[Records from a collection]
--- START ---

(* ===== verification/F64Bits.v ===== *)
(** * The bytes of integers and of [f64] ([to_le_bytes], [to_be_bytes] and back)

    An [f64] that is a number goes to its 64 bits and back; a NaN goes to the
    quiet NaN without a payload. *)

From S2P Require Import Prelude Resp.
From Stdlib Require Import Floats.SpecFloat.

Open Scope Z_scope.

(** ** Integers *)

Fixpoint le_bytes (n : nat) (x : Z) : bytes :=
  match n with O => [] | S n => byte_of (x mod 256) :: le_bytes n (x / 256) end.

Fixpoint of_le_bytes (l : bytes) : Z :=
  match l with [] => 0 | b :: l => u8 b + 256 * of_le_bytes l end.

Definition be_bytes (n : nat) (x : Z) : bytes := rev (le_bytes n x).
Definition of_be_bytes (l : bytes) : Z := of_le_bytes (rev l).

Lemma length_le_bytes n : forall x, length (le_bytes n x) = n.
Proof. induction n as [|n IH]; intros x; simpl; [done|]. by rewrite IH. Qed.

Lemma of_le_bytes_range l : 0 <= of_le_bytes l < 256 ^ Z.of_nat (length l).
Proof.
  induction l as [|b l IH]; [done|]. cbn [of_le_bytes length]. rewrite Nat2Z.inj_succ, Z.pow_succ_r by lia.
  pose proof (u8_range b). nia.
Qed.

Lemma of_le_le_bytes n : forall x, 0 <= x < 256 ^ Z.of_nat n -> of_le_bytes (le_bytes n x) = x.
Proof.
  induction n as [|n IH]; intros x Hx; [simpl in *; lia|].
  rewrite Nat2Z.inj_succ, Z.pow_succ_r in Hx by lia. cbn [le_bytes of_le_bytes].
  pose proof (Z.div_mod x 256 ltac:(lia)). pose proof (Z.mod_pos_bound x 256 ltac:(lia)).
  rewrite u8_byte_of, IH by nia. lia.
Qed.

Lemma of_be_be_bytes n x : 0 <= x < 256 ^ Z.of_nat n -> of_be_bytes (be_bytes n x) = x.
Proof. intros Hx. unfold of_be_bytes, be_bytes. rewrite rev_involutive. by apply of_le_le_bytes. Qed.

Lemma length_be_bytes n x : length (be_bytes n x) = n.
Proof. unfold be_bytes. by rewrite length_rev, length_le_bytes. Qed.

(** ** Doubles *)

Definition f64_bits (v : f64) : Z :=
  let with_sign (s : bool) (n : Z) : Z := if s then 9223372036854775808 + n else n in
  match v with
  | S754_zero s => with_sign s 0
  | S754_infinity s => with_sign s (2047 * 4503599627370496)
  | S754_nan => 2047 * 4503599627370496 + 2251799813685248
  | S754_finite s m e =>
      with_sign s (if (Z.pos m <? 4503599627370496) then Z.pos m
                   else (e + 1075) * 4503599627370496 + (Z.pos m - 4503599627370496))
  end.

Definition f64_of_bits (n : Z) : f64 :=
  let s := 9223372036854775808 <=? n in
  let ex := (n / 4503599627370496) mod 2048 in
  let m := n mod 4503599627370496 in
  if ex =? 2047 then (if m =? 0 then S754_infinity s else S754_nan)
  else if ex =? 0 then (match m with Z.pos p => S754_finite s p (-1074) | _ => S754_zero s end)
  else match m + 4503599627370496 with Z.pos p => S754_finite s p (ex - 1075) | _ => S754_nan end.

Definition f64_le_bytes (v : f64) : bytes := le_bytes 8 (f64_bits v).
Definition f64_of_le_bytes (l : bytes) : f64 := f64_of_bits (of_le_bytes l).

(** The numbers of the binary64 format. *)
Definition is_f64 (v : f64) : Prop := valid_binary 53 1024 v = true.

Lemma digits2_bound m : 2 ^ (Z.pos (digits2_pos m) - 1) <= Z.pos m < 2 ^ Z.pos (digits2_pos m).
Proof.
  induction m as [m IH|m IH|]; cbn [digits2_pos]; [..|done].
  all: rewrite Pos2Z.inj_succ; replace (Z.succ (Z.pos (digits2_pos m)) - 1) with (Z.succ (Z.pos (digits2_pos m) - 1)) by lia.
  all: rewrite !Z.pow_succ_r by lia; lia.
Qed.

(** A finite number is normal or subnormal. *)
Lemma finite_cases s m e : is_f64 (S754_finite s m e) ->
  (Z.pos m < 4503599627370496 /\ e = -1074)
  \/ (4503599627370496 <= Z.pos m < 9007199254740992 /\ -1074 <= e <= 971).
Proof.
  unfold is_f64, valid_binary, bounded, canonical_mantissa, fexp, emin. intros [Hc He]%andb_prop.
  apply Z.leb_le in He. apply Z.eqb_eq in Hc. pose proof (digits2_bound m) as [Hlo Hhi].
  set (d := Z.pos (digits2_pos m)) in *.
  assert (Hd : d <= 53) by lia. destruct (Z.eq_dec d 53) as [E|Hne].
  - right. rewrite E in *. split; [done|]. lia.
  - left. split; [|lia]. eapply Z.lt_le_trans; [exact Hhi|]. change 4503599627370496 with (2 ^ 52). apply Z.pow_le_mono_r; lia.
Qed.

Lemma f64_bits_range v : is_f64 v -> 0 <= f64_bits v < 256 ^ 8.
Proof.
  change (256 ^ 8) with 18446744073709551616. destruct v as [[]|[]| |s m e]; try (simpl; lia).
  intros [[]|[]]%finite_cases; unfold f64_bits; destruct (Z.ltb_spec (Z.pos m) 4503599627370496), s; lia.
Qed.

Lemma split_bits (s : bool) ex m :
  0 <= ex < 2048 -> 0 <= m < 4503599627370496 ->
  let n := (if s then 9223372036854775808 else 0) + ex * 4503599627370496 + m in
  (9223372036854775808 <=? n) = s /\ (n / 4503599627370496) mod 2048 = ex /\ n mod 4503599627370496 = m.
Proof.
  intros He Hm n. split_and!.
  - destruct s; unfold n; [apply Z.leb_le|apply Z.leb_gt]; lia.
  - replace n with (((if s then 2048 else 0) + ex) * 4503599627370496 + m) by (unfold n; destruct s; lia).
    rewrite Z.div_add_l, (Z.div_small m) by lia. rewrite Z.add_0_r. destruct s.
    + replace (2048 + ex) with (ex + 1 * 2048) by lia. rewrite Z.mod_add by lia. by apply Z.mod_small.
    + by apply Z.mod_small.
  - replace n with (m + ((if s then 2048 else 0) + ex) * 4503599627370496) by (unfold n; destruct s; lia).
    rewrite Z.mod_add by lia. by apply Z.mod_small.
Qed.

Lemma f64_of_bits_bits v : is_f64 v -> f64_of_bits (f64_bits v) = v.
Proof.
  destruct v as [[]|[]| |s m e]; try done. intros [[Hm ->]|[Hm He]]%finite_cases.
  - destruct (split_bits s 0 (Z.pos m)) as (Hs & Hx & Hmm); [lia..|].
    replace (f64_bits _) with ((if s then 9223372036854775808 else 0) + 0 * 4503599627370496 + Z.pos m)
      by (unfold f64_bits; destruct (Z.ltb_spec (Z.pos m) 4503599627370496), s; lia).
    unfold f64_of_bits. by rewrite Hs, Hx, Hmm.
  - destruct (split_bits s (e + 1075) (Z.pos m - 4503599627370496)) as (Hs & Hx & Hmm); [lia..|].
    replace (f64_bits _) with ((if s then 9223372036854775808 else 0) + (e + 1075) * 4503599627370496 + (Z.pos m - 4503599627370496))
      by (unfold f64_bits; destruct (Z.ltb_spec (Z.pos m) 4503599627370496), s; lia).
    unfold f64_of_bits. rewrite Hs, Hx, Hmm.
    destruct (Z.eqb_spec (e + 1075) 2047); [lia|]. destruct (Z.eqb_spec (e + 1075) 0); [lia|].
    replace (Z.pos m - 4503599627370496 + 4503599627370496) with (Z.pos m) by lia. f_equal. lia.
Qed.

Lemma f64_of_le_bytes_bytes v : is_f64 v -> f64_of_le_bytes (f64_le_bytes v) = v.
Proof.
  intros Hv. unfold f64_of_le_bytes, f64_le_bytes. rewrite of_le_le_bytes by by apply f64_bits_range. by apply f64_of_bits_bits.
Qed.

--- END ---

● Task objective
From the entries above, return exactly the line containing "rewrite Nat2Z.inj_succ, Z.pow_succ_r in", the line containing "S754_finite s m e =>", and all lines between, and nothing else.

● Written reply
  rewrite Nat2Z.inj_succ, Z.pow_succ_r in Hx by lia. cbn [le_bytes of_le_bytes].
  pose proof (Z.div_mod x 256 ltac:(lia)). pose proof (Z.mod_pos_bound x 256 ltac:(lia)).
  rewrite u8_byte_of, IH by nia. lia.
Qed.

Lemma of_be_be_bytes n x : 0 <= x < 256 ^ Z.of_nat n -> of_be_bytes (be_bytes n x) = x.
Proof. intros Hx. unfold of_be_bytes, be_bytes. rewrite rev_involutive. by apply of_le_le_bytes. Qed.

Lemma length_be_bytes n x : length (be_bytes n x) = n.
Proof. unfold be_bytes. by rewrite length_rev, length_le_bytes. Qed.

(** ** Doubles *)

Definition f64_bits (v : f64) : Z :=
  let with_sign (s : bool) (n : Z) : Z := if s then 9223372036854775808 + n else n in
  match v with
  | S754_zero s => with_sign s 0
  | S754_infinity s => with_sign s (2047 * 4503599627370496)
  | S754_nan => 2047 * 4503599627370496 + 2251799813685248
  | S754_finite s m e =>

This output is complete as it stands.